» Activity: From the first line to the last, reproduce the records exactly as they appear below.

### Provided material

Lemma detect_lost_spec lvl tracker now s la delay :
  at_space (largest_acked s) lvl = Some la → 0 ≤ la < 2 ^ 62 → loss_delay_of s = Ok delay →
  0 ≤ delay < 2 ^ 62 → Forall pkt_u64 tracker →
  let candidates := Recovery.sent_below_pn tracker lvl (la + 1) in
  let lost := List.filter (is_lost la delay now) candidates in
  ∃ lt, detect_lost_packets lvl tracker now s =
      (Ok (take 64 (Recovery.pn <$> lost), lt),
       s <| loss_time := set_space (loss_time s) lvl lt |>) ∧
    ((length lost ≤ 64)%nat →
     (∀ p, p ∈ Recovery.keep (is_lost la delay now) candidates →
       ∃ t, lt = Some t ∧ t ≤ Recovery.time_sent p + delay) ∧
     (∀ t, lt = Some t → now < t)).
Proof.
  intros Hla Hla0 Hd Hd0 Hu candidates lost.
  assert (Forall pkt_u64 candidates ∧ Forall (λ p, Recovery.pn p ≤ la) candidates) as [Hcu Hcla].
  { unfold candidates, Recovery.sent_below_pn. rewrite !Forall_forall in *.
    split; intros p [Hin Hp]%list_elem_of_In%filter_In; [by apply Hu, list_elem_of_In|].
    apply andb_true_iff in Hp as [_ ?%Z.ltb_lt]. lia. }
  destruct (detect_loop_spec la delay now candidates [] None Hd0 Hcu Hcla ltac:(simpl; lia)) as (lt & Hrun & Hlt).
  unfold detect_lost_packets, mbind, M_bind, get, lift. simpl. rewrite Hla, Hd, uadd_ok by lia.
  fold candidates. rewrite Hrun. exists lt. split; [done|]. intros Hlen. specialize (Hlt Hlen). subst lt.
  pose proof (min_opt_fold None ((λ p, Recovery.time_sent p + delay) <$>
    Recovery.keep (is_lost la delay now) candidates)) as Hmin.
  destruct (foldl _ _ _) as [t|].
  - destruct Hmin as ([?|Hin] & Hmin & _); [done|]. split.
    + intros p Hp. exists t. split; [done|]. apply Hmin. by apply (list_elem_of_fmap_2 (λ p, _ p + _)).
    + intros ? [= <-]. apply list_elem_of_fmap in Hin as (p & -> & Hp).
      apply list_elem_of_In, filter_In in Hp as [_ Hp]. unfold is_lost in Hp.
      apply negb_true_iff, orb_false_iff in Hp as [_ Hp%Z.leb_gt]. unfold sat_sub in Hp. lia.
  - destruct Hmin as [_ Hnil]. apply fmap_nil_inv in Hnil. split; [|done].
    rewrite Hnil. by intros p ?%not_elem_of_nil.
Qed.

(** ** Properties *)

(** Loss detection is exact.  After an ACK the packets reported lost are, in
    tracker order, the first 64 of those at or below the largest acknowledged
    number that RFC 9002's packet or time threshold condemns; when they fit, the
    loss timer is armed in the future, no later than the moment the first
    surviving candidate becomes lost, and is off when there is none. *)
Theorem detect_lost_exact lvl tracker now s la delay :
  at_space (largest_acked s) lvl = Some la → 0 ≤ la < 2 ^ 62 → loss_delay_of s = Ok delay →
  0 ≤ delay < 2 ^ 62 → Forall pkt_u64 tracker →
  let candidates := Recovery.sent_below_pn tracker lvl (la + 1) in
  let lost := List.filter (is_lost la delay now) candidates in
  ∃ lt, detect_lost_packets lvl tracker now s =
      (Ok (take 64 (Recovery.pn <$> lost), lt),
       s <| loss_time := set_space (loss_time s) lvl lt |>) ∧
    ((length lost ≤ 64)%nat →
     (∀ p, p ∈ Recovery.keep (is_lost la delay now) candidates →
       ∃ t, lt = Some t ∧ t ≤ Recovery.time_sent p + delay) ∧
     (∀ t, lt = Some t → now < t)).
Proof. apply detect_lost_spec. Qed.

(** RTT estimates stay within the samples.  As long as every sample is at most
    [hi] microseconds (below 2^60), [update_rtt] never overflows, the smoothed
    RTT stays between the minimum RTT and [hi], whatever ack delays the peer
    reports, and the probe timeout is computable. *)
Theorem rtt_estimates_bounded hi latest delay confirmed s :
  hi < 2 ^ 60 → 0 ≤ latest ≤ hi → 0 ≤ delay → rtt_ok hi s →
  ∃ s', update_rtt latest delay confirmed s = (Ok tt, s') ∧ rtt_ok hi s' ∧
    min_rtt s' ≤ latest ∧ min_rtt s' ≤ smoothed_rtt s' ≤ hi ∧
    ∃ d, pto_duration s' = Ok d ∧ GRANULARITY ≤ d.
Proof.
  intros Hhi Hl Hd Hok. destruct (update_rtt_ok hi latest delay confirmed s Hhi Hl Hd Hok)
    as (s' & Hr & Hok' & [v Hv] & _).
  exists s'. split; [done|]. split; [done|]. pose proof Hok' as []. rewrite Hv in ro_srtt0.
  unfold smoothed_rtt. rewrite Hv. split_and!; try lia.
  - revert Hr. unfold update_rtt, mbind, M_bind, modify, get, lift, mret, M_ret. simpl. intros.
    repeat (case_match; simplify_eq/=); lia.
  - assert (pto_duration s' = Ok (v + Z.max (4 * rttvar s') GRANULARITY + max_ack_delay s')) as ->.
    { unfold pto_duration, smoothed_rtt, mbind, res_bind, GRANULARITY. rewrite Hv.
      rewrite umul_ok by lia. cbv iota beta. rewrite uadd_ok by lia. cbv iota beta. apply uadd_ok. lia. }
    eexists. split; [done|]. unfold GRANULARITY. lia.
Qed.

(** An expired loss timer makes the connection panic.  The timer handler only
    backs off: it neither declares the overdue packets lost nor clears
    [loss_time], so the deadline stays in the past; a driver that keeps polling
    overflows the probe timeout within 56 polls, at
    [pto_duration() * (1 << pto_count)]. *)
Theorem expired_loss_timer_overflows tracker now s :
  overdue now s → 0 ≤ pto_count s < 2 ^ 30 →
  ∃ s', poll_timer 56 tracker now s = (Panic, s').
Proof. intros Ho Hc. apply poll_timer_overflow; (done || lia). Qed.

End Loss.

######

» Answer for this exercise:
Lemma detect_lost_spec lvl tracker now s la delay :
  at_space (largest_acked s) lvl = Some la → 0 ≤ la < 2 ^ 62 → loss_delay_of s = Ok delay →
  0 ≤ delay < 2 ^ 62 → Forall pkt_u64 tracker →
  let candidates := Recovery.sent_below_pn tracker lvl (la + 1) in
  let lost := List.filter (is_lost la delay now) candidates in
  ∃ lt, detect_lost_packets lvl tracker now s =
      (Ok (take 64 (Recovery.pn <$> lost), lt),
       s <| loss_time := set_space (loss_time s) lvl lt |>) ∧
    ((length lost ≤ 64)%nat →
     (∀ p, p ∈ Recovery.keep (is_lost la delay now) candidates →
       ∃ t, lt = Some t ∧ t ≤ Recovery.time_sent p + delay) ∧
     (∀ t, lt = Some t → now < t)).
Proof.
  intros Hla Hla0 Hd Hd0 Hu candidates lost.
  assert (Forall pkt_u64 candidates ∧ Forall (λ p, Recovery.pn p ≤ la) candidates) as [Hcu Hcla].
  { unfold candidates, Recovery.sent_below_pn. rewrite !Forall_forall in *.
    split; intros p [Hin Hp]%list_elem_of_In%filter_In; [by apply Hu, list_elem_of_In|].
    apply andb_true_iff in Hp as [_ ?%Z.ltb_lt]. lia. }
  destruct (detect_loop_spec la delay now candidates [] None Hd0 Hcu Hcla ltac:(simpl; lia)) as (lt & Hrun & Hlt).
  unfold detect_lost_packets, mbind, M_bind, get, lift. simpl. rewrite Hla, Hd, uadd_ok by lia.
  fold candidates. rewrite Hrun. exists lt. split; [done|]. intros Hlen. specialize (Hlt Hlen). subst lt.
  pose proof (min_opt_fold None ((λ p, Recovery.time_sent p + delay) <$>
    Recovery.keep (is_lost la delay now) candidates)) as Hmin.
  destruct (foldl _ _ _) as [t|].
  - destruct Hmin as ([?|Hin] & Hmin & _); [done|]. split.
    + intros p Hp. exists t. split; [done|]. apply Hmin. by apply (list_elem_of_fmap_2 (λ p, _ p + _)).
    + intros ? [= <-]. apply list_elem_of_fmap in Hin as (p & -> & Hp).
      apply list_elem_of_In, filter_In in Hp as [_ Hp]. unfold is_lost in Hp.
      apply negb_true_iff, orb_false_iff in Hp as [_ Hp%Z.leb_gt]. unfold sat_sub in Hp. lia.
  - destruct Hmin as [_ Hnil]. apply fmap_nil_inv in Hnil. split; [|done].
    rewrite Hnil. by intros p ?%not_elem_of_nil.
Qed.

(** ** Properties *)

(** Loss detection is exact.  After an ACK the packets reported lost are, in
    tracker order, the first 64 of those at or below the largest acknowledged
    number that RFC 9002's packet or time threshold condemns; when they fit, the
    loss timer is armed in the future, no later than the moment the first
    surviving candidate becomes lost, and is off when there is none. *)
Theorem detect_lost_exact lvl tracker now s la delay :
  at_space (largest_acked s) lvl = Some la → 0 ≤ la < 2 ^ 62 → loss_delay_of s = Ok delay →
  0 ≤ delay < 2 ^ 62 → Forall pkt_u64 tracker →
  let candidates := Recovery.sent_below_pn tracker lvl (la + 1) in
  let lost := List.filter (is_lost la delay now) candidates in
  ∃ lt, detect_lost_packets lvl tracker now s =
      (Ok (take 64 (Recovery.pn <$> lost), lt),
       s <| loss_time := set_space (loss_time s) lvl lt |>) ∧
    ((length lost ≤ 64)%nat →
     (∀ p, p ∈ Recovery.keep (is_lost la delay now) candidates →
       ∃ t, lt = Some t ∧ t ≤ Recovery.time_sent p + delay) ∧
     (∀ t, lt = Some t → now < t)).
Proof. apply detect_lost_spec. Qed.

(** RTT estimates stay within the samples.  As long as every sample is at most
    [hi] microseconds (below 2^60), [update_rtt] never overflows, the smoothed
    RTT stays between the minimum RTT and [hi], whatever ack delays the peer
    reports, and the probe timeout is computable. *)
Theorem rtt_estimates_bounded hi latest delay confirmed s :
  hi < 2 ^ 60 → 0 ≤ latest ≤ hi → 0 ≤ delay → rtt_ok hi s →
  ∃ s', update_rtt latest delay confirmed s = (Ok tt, s') ∧ rtt_ok hi s' ∧
    min_rtt s' ≤ latest ∧ min_rtt s' ≤ smoothed_rtt s' ≤ hi ∧
    ∃ d, pto_duration s' = Ok d ∧ GRANULARITY ≤ d.
Proof.
  intros Hhi Hl Hd Hok. destruct (update_rtt_ok hi latest delay confirmed s Hhi Hl Hd Hok)
    as (s' & Hr & Hok' & [v Hv] & _).
  exists s'. split; [done|]. split; [done|]. pose proof Hok' as []. rewrite Hv in ro_srtt0.
  unfold smoothed_rtt. rewrite Hv. split_and!; try lia.
  - revert Hr. unfold update_rtt, mbind, M_bind, modify, get, lift, mret, M_ret. simpl. intros.
    repeat (case_match; simplify_eq/=); lia.
  - assert (pto_duration s' = Ok (v + Z.max (4 * rttvar s') GRANULARITY + max_ack_delay s')) as ->.
    { unfold pto_duration, smoothed_rtt, mbind, res_bind, GRANULARITY. rewrite Hv.
      rewrite umul_ok by lia. cbv iota beta. rewrite uadd_ok by lia. cbv iota beta. apply uadd_ok. lia. }
    eexists. split; [done|]. unfold GRANULARITY. lia.
Qed.

(** An expired loss timer makes the connection panic.  The timer handler only
    backs off: it neither declares the overdue packets lost nor clears
    [loss_time], so the deadline stays in the past; a driver that keeps polling
    overflows the probe timeout within 56 polls, at
    [pto_duration() * (1 << pto_count)]. *)
Theorem expired_loss_timer_overflows tracker now s :
  overdue now s → 0 ≤ pto_count s < 2 ^ 30 →
  ∃ s', poll_timer 56 tracker now s = (Panic, s').
Proof. intros Ho Hc. apply poll_timer_overflow; (done || lia). Qed.

End Loss.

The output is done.